Según el tribunal, los productos intervenidos en el establecimiento del acusado «aparentaban» ser de la marca original, aunque no llegaban a imitarla de manera confusa. A pesar de que el lugar de venta y el precio podrían indicar que los productos no eran auténticos, esto no exime al propietario de haber infringido la ley al vender productos idénticos o similares a los protegidos por la marca registrada.
La sentencia destaca que la conducta de vender productos falsificados sin autorización es ilegal, incluso si los mismos no generan confusión con los originales.
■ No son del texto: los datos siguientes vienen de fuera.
(** C10 at two sample items, with the name bound and auto-fix enabled.
    The first is classed needs_improvement on its first pass: transformers
    are called and one second pass follows.  The second is classed
    unacceptable on its first pass: no transformer is called. *)
Lemma auto_fix_only_after_needs_improvement_witness :
  (auto_fix_enabled (config (init default_config)) = true
   /\ exists found,
        (review_work_item Samples.bound_runtime Samples.slow_item).1
        = Ok (NEEDS_IMPROVEMENT, found))
  /\ count_events is_TransformerCalled
       (events_of (_review_work_item Samples.bound_runtime (init default_config)
                                     Samples.unsafe_item))
     = 0.
Proof.
  split.
  - refine (proj1 (proj2 (auto_fix_only_after_needs_improvement
                            Samples.bound_runtime (init default_config) Samples.slow_item)) _).
    vm_compute. lia.
  - refine (proj1 (auto_fix_only_after_needs_improvement
                     Samples.bound_runtime (init default_config) Samples.unsafe_item)
                  (run_reviewer Samples.bound_runtime Samples.unsafe_item) _).
    vm_compute. reflexivity.
Defined.



(** ** Agent performance *)










(** ** Text *)

Lemma sapp_cons (c : ascii) (s t : string) : String c s +:+ t = String c (s +:+ t).
Proof. reflexivity. Qed.

Lemma sapp_nil_l (s : string) : EmptyString +:+ s = s.
Proof. reflexivity. Qed.

Lemma sapp_nil_r (s : string) : s +:+ EmptyString = s.
Proof.
  induction s as [|c s IH]; [reflexivity|]. rewrite sapp_cons, IH. reflexivity.
Qed.

Lemma sapp_assoc (a b c : string) : (a +:+ b) +:+ c = a +:+ (b +:+ c).
Proof.
  induction a as [|x a IH]; [reflexivity|]. rewrite !sapp_cons, IH. reflexivity.
Qed.

Lemma slength_app (a b : string) :
  String.length (a +:+ b) = String.length a + String.length b.
Proof.
  induction a as [|x a IH]; [reflexivity|]. rewrite sapp_cons. simpl. rewrite IH. reflexivity.
Qed.

(** Appending a non-empty text changes a text. *)
Lemma sapp_changes (s : string) (c : ascii) (x : string) : s +:+ String c x <> s.
Proof.
  intros E. apply (f_equal String.length) in E. rewrite slength_app in E. simpl in E. lia.
Qed.

Lemma prefix_app (n y : string) : String.prefix n (n +:+ y) = true.
Proof.
  induction n as [|c n IH]; [destruct y; reflexivity|].
  rewrite sapp_cons. simpl. destruct (ascii_dec c c); [exact IH | congruence].
Qed.

Lemma contains_here (n hay : string) : String.prefix n hay = true -> contains n hay = true.
Proof. intros H. destruct hay; simpl in *; rewrite H; reflexivity. Qed.

Lemma contains_later (n : string) (c : ascii) (hay : string) :
  contains n hay = true -> contains n (String c hay) = true.
Proof. intros H. simpl. rewrite H. apply orb_true_r. Qed.

Lemma contains_middle (x n y : string) : contains n (x +:+ (n +:+ y)) = true.
Proof.
  induction x as [|c x IH].
  - rewrite sapp_nil_l. apply contains_here, prefix_app.
  - rewrite sapp_cons. apply contains_later, IH.
Qed.

Lemma join_nl_cons (l l' : string) (ls : list string) :
  join_nl (l :: l' :: ls) = l +:+ String NL (join_nl (l' :: ls)).
Proof. reflexivity. Qed.

(** A line of a joined text is a part of the text. *)
Lemma join_nl_middle (a : list string) (n : string) (b : list string) :
  exists x y, join_nl (a ++ n :: b) = x +:+ (n +:+ y).
Proof.
  induction a as [|l a IH].
  - destruct b as [|l' b].
    + exists EmptyString, EmptyString.
      change (n = n +:+ EmptyString). symmetry. apply sapp_nil_r.
    + exists EmptyString, (String NL (join_nl (l' :: b))). reflexivity.
  - destruct IH as (x & y & E).
    exists (l +:+ String NL x), y.
    assert (Hne : exists l' r, a ++ n :: b = l' :: r)
      by (destruct a; simpl; eauto).
    destruct Hne as (l' & r & Hr). simpl app. rewrite Hr, join_nl_cons, <- Hr, E.
    rewrite sapp_assoc. reflexivity.
Qed.

(** ** The transformers *)

(** The output of [_fix_missing_logging] imports [logging]. *)
Lemma fix_missing_logging_imports (content : string) (issue : QualityIssue) :
  contains "import logging" (_fix_missing_logging content issue) = true.
Proof.
  unfold _fix_missing_logging.
  destruct (contains "import logging" content) eqn:E; simpl negb; cbv iota.
  - exact E.
  - set (imports := List.filter is_import_line (split_nl content)).
    set (others := List.filter (fun line => negb (is_import_line line)) (split_nl content)).
    rewrite <- !app_assoc. simpl app.
    destruct (join_nl_middle imports "import logging"
                ("logger = logging.getLogger(__name__)" :: EmptyString :: others))
      as (x & y & ->).
    apply contains_middle.
Qed.

(** [_fix_missing_logging] leaves its own output as it is. *)
Lemma fix_missing_logging_idempotent (content : string) (issue : QualityIssue) :
  _fix_missing_logging (_fix_missing_logging content issue) issue
  = _fix_missing_logging content issue.
Proof.
  unfold _fix_missing_logging at 1.
  rewrite fix_missing_logging_imports. reflexivity.
Qed.

(** [_fix_missing_section] appends its template on every application. *)
Lemma fix_missing_section_appends (content : string) (issue : QualityIssue) :
  match section_to_add issue with
  | Some template =>
      _fix_missing_section content issue = content +:+ String NL EmptyString +:+ template
      /\ _fix_missing_section (_fix_missing_section content issue) issue
         <> _fix_missing_section content issue
  | None => _fix_missing_section content issue = content
  end.
Proof.
  unfold _fix_missing_section.
  destruct (section_to_add issue) as [template|]; [|reflexivity].
  split; [reflexivity|].
  change (String NL EmptyString +:+ template) with (String NL template).
  apply sapp_changes.
Qed.

(** [_fix_missing_test_type] appends its template on every application. *)
Lemma fix_missing_test_type_appends (content : string) (issue : QualityIssue) :
  match test_to_add issue with
  | Some template =>
      _fix_missing_test_type content issue = content +:+ String NL EmptyString +:+ template
      /\ _fix_missing_test_type (_fix_missing_test_type content issue) issue
         <> _fix_missing_test_type content issue
  | None => _fix_missing_test_type content issue = content
  end.
Proof.
  unfold _fix_missing_test_type.
  destruct (test_to_add issue) as [template|]; [|reflexivity].
  split; [reflexivity|].
  change (String NL EmptyString +:+ template) with (String NL template).
  apply sapp_changes.
Qed.

(** *** Lines *)

Lemma split_nl_nonempty (s : string) : exists l ls, split_nl s = l :: ls.
Proof.
  induction s as [|c s (l & ls & IH)]; simpl; [eauto|].
  destruct (Ascii.eqb c NL); [eauto|]. rewrite IH. eauto.
Qed.

Lemma split_nl_single_lines (s : string) :
  Forall (fun l => single_line l = true) (split_nl s).
Proof.
  induction s as [|c s IH]; simpl.
  - apply List.Forall_cons; [reflexivity | apply List.Forall_nil].
  - destruct (Ascii.eqb c NL) eqn:E.
    + apply List.Forall_cons; [reflexivity | exact IH].
    + destruct (split_nl s) as [|l ls]; [repeat constructor; simpl; rewrite E; reflexivity|].
      apply Forall_cons in IH. destruct IH as [Hl Hls].
      apply List.Forall_cons; [|exact Hls]. simpl. rewrite E, Hl. reflexivity.
Qed.

Lemma join_split (s : string) : join_nl (split_nl s) = s.
Proof.
  induction s as [|c s IH]; simpl; [reflexivity|].
  destruct (split_nl_nonempty s) as (l & ls & E). rewrite E in *.
  destruct (Ascii.eqb_spec c NL) as [->|Hc].
  - rewrite join_nl_cons, IH. reflexivity.
  - destruct ls as [|l' ls].
    + simpl in *. rewrite IH. reflexivity.
    + rewrite join_nl_cons in *. rewrite sapp_cons, IH. reflexivity.
Qed.

Lemma split_single (l : string) : single_line l = true -> split_nl l = [l].
Proof.
  induction l as [|c l IH]; simpl; [reflexivity|].
  intros H. apply andb_true_iff in H as [Hc Hl].
  apply negb_true_iff in Hc. rewrite Hc, (IH Hl). reflexivity.
Qed.

Lemma split_app_nl (l r : string) :
  single_line l = true -> split_nl (l +:+ String NL r) = l :: split_nl r.
Proof.
  induction l as [|c l IH]; intros H.
  - reflexivity.
  - simpl in H. apply andb_true_iff in H as [Hc Hl]. apply negb_true_iff in Hc.
    rewrite sapp_cons. simpl. rewrite Hc, (IH Hl). reflexivity.
Qed.

Lemma split_join (ls : list string) :
  ls <> [] -> Forall (fun l => single_line l = true) ls -> split_nl (join_nl ls) = ls.
Proof.
  induction ls as [|l ls IH]; [congruence|]. intros _ H.
  apply Forall_cons in H. destruct H as [Hl Hls].
  destruct ls as [|l' ls].
  - apply split_single. exact Hl.
  - rewrite join_nl_cons, (split_app_nl _ _ Hl), IH; [reflexivity | congruence | exact Hls].
Qed.

(** A text without a line break does not reach across a line break. *)
Lemma prefix_cut (n x r : string) :
  single_line n = true -> String.prefix n (x +:+ String NL r) = String.prefix n x.
Proof.
  revert x. induction n as [|a n IH]; intros x H.
  - destruct x; reflexivity.
  - simpl in H. apply andb_true_iff in H as [Ha Hn]. apply negb_true_iff in Ha.
    destruct x as [|b x].
    + rewrite sapp_nil_l. simpl. destruct (ascii_dec a NL) as [->|_]; [|reflexivity].
      rewrite Ascii.eqb_refl in Ha. discriminate.
    + rewrite sapp_cons. simpl. destruct (ascii_dec a b); [apply IH; exact Hn | reflexivity].
Qed.

Lemma prefix_nl (n r : string) (a : ascii) :
  single_line (String a n) = true -> String.prefix (String a n) (String NL r) = false.
Proof.
  simpl. intros H. apply andb_true_iff in H as [Ha _]. apply negb_true_iff in Ha.
  destruct (ascii_dec a NL) as [->|_]; [|reflexivity].
  rewrite Ascii.eqb_refl in Ha. discriminate.
Qed.

(** A non-empty text without a line break occurs in a text exactly when it
    occurs in one of its lines. *)
Lemma contains_lines (a : ascii) (n s : string) :
  single_line (String a n) = true ->
  contains (String a n) s = existsb (contains (String a n)) (split_nl s).
Proof.
  intros Hn. induction s as [|c s IH].
  - reflexivity.
  - change (contains (String a n) (String c s))
      with (String.prefix (String a n) (String c s) || contains (String a n) s).
    rewrite IH. simpl split_nl.
    destruct (split_nl_nonempty s) as (l & ls & E).
    pose proof (join_split s) as J. rewrite E in *.
    destruct (Ascii.eqb_spec c NL) as [->|Hc].
    + rewrite (prefix_nl _ _ _ Hn). reflexivity.
    + cbn [existsb].
      change (contains (String a n) (String c l))
        with (String.prefix (String a n) (String c l) || contains (String a n) l).
      rewrite <- orb_assoc. f_equal.
      destruct ls as [|l' ls].
      * simpl in J. rewrite J. reflexivity.
      * rewrite join_nl_cons in J. rewrite <- J.
        rewrite <- sapp_cons. apply prefix_cut. exact Hn.
Qed.

(** *** Lines that open a function *)

Lemma match_here_one (fl : flags) (cl : cclass) (p : list item) (prev : option ascii)
    (ch : ascii) (s : string) :
  match_here fl (One cl :: p) prev (String ch s)
  = if char_in fl cl ch then glue (more ch (stop (match_here fl p) (Some ch) s)) else None.
Proof. reflexivity. Qed.

Lemma def_needs_d (prev : option ascii) (c : ascii) (s : string) :
  c <> "d"%char ->
  match_here NOFLAGS (lit "def" ++ [Plus CSpace]) prev (String c s) = None.
Proof.
  intros Hc.
  change (lit "def" ++ [Plus CSpace])
    with (One (CChar "d"%char) :: (lit "ef" ++ [Plus CSpace])).
  rewrite match_here_one.
  change (char_in NOFLAGS (CChar "d"%char) c) with (Ascii.eqb "d"%char c).
  destruct (Ascii.eqb_spec "d"%char c) as [E|_]; [congruence | reflexivity].
Qed.

Lemma def_needs_text (prev : option ascii) :
  match_here NOFLAGS (lit "def" ++ [Plus CSpace]) prev EmptyString = None.
Proof. reflexivity. Qed.

(** An indented line whose first character after the indentation is
    neither a space nor a [d] does not open a function. *)
Lemma not_a_def_line (k : nat) (c : ascii) (s : string) :
  isspace c = false -> c <> "d"%char ->
  is_def_line (spaces k +:+ String c s) = false.
Proof.
  intros Hs Hc. unfold is_def_line, re_match.
  change (match_here NOFLAGS ([Star CSpace] ++ lit "def" ++ [Plus CSpace]) None
                     (spaces k +:+ String c s))
    with (glue (rep_greedy NOFLAGS CSpace
                  (match_here NOFLAGS (lit "def" ++ [Plus CSpace])) None
                  (spaces k +:+ String c s))).
  assert (H : forall prev,
             rep_greedy NOFLAGS CSpace (match_here NOFLAGS (lit "def" ++ [Plus CSpace]))
                        prev (spaces k +:+ String c s) = None).
  { induction k as [|k IH]; intros prev.
    - rewrite sapp_nil_l. cbn [rep_greedy char_in]. rewrite Hs.
      unfold stop. rewrite (def_needs_d prev c s Hc). reflexivity.
    - cbn [spaces]. rewrite sapp_cons. cbn [rep_greedy char_in].
      change (isspace " "%char) with true. cbv iota. rewrite IH.
      unfold stop. rewrite def_needs_d by discriminate. reflexivity. }
  rewrite H. reflexivity.
Qed.

Lemma single_line_spaces (k : nat) (s : string) :
  single_line (spaces k +:+ s) = single_line s.
Proof.
  induction k as [|k IH]; [reflexivity|].
  cbn [spaces]. rewrite sapp_cons. simpl. exact IH.
Qed.

Lemma with_docstring_single_lines (l : string) :
  single_line l = true -> Forall (fun l => single_line l = true) (with_docstring l).
Proof.
  intros H. unfold with_docstring.
  destruct (is_def_line l); repeat (apply List.Forall_cons; [|]);
    try apply List.Forall_nil; try exact H; rewrite single_line_spaces; reflexivity.
Qed.

Lemma flat_map_single_lines (ls : list string) :
  Forall (fun l => single_line l = true) ls ->
  Forall (fun l => single_line l = true) (flat_map with_docstring ls).
Proof.
  induction 1 as [|l ls Hl _ IH]; simpl; [apply List.Forall_nil|].
  apply Forall_app. split; [apply with_docstring_single_lines; exact Hl | exact IH].
Qed.

Lemma count_def_lines_app (a b : list string) :
  count_def_lines (a ++ b) = count_def_lines a + count_def_lines b.
Proof. unfold count_def_lines. rewrite List.filter_app, length_app. reflexivity. Qed.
En este caso, la imitación no era tan cercana como para causar confusión, pero la venta de productos falsificados sigue siendo una violación de los derechos de propiedad industrial.
Esta condena destaca la importancia de respetar los derechos de propiedad intelectual y de no incurrir en la venta de productos falsificados, que pueden causar perjuicios económicos a las marcas originales. La lucha contra la falsificación y la piratería es fundamental para proteger la creatividad y la innovación en el mercado.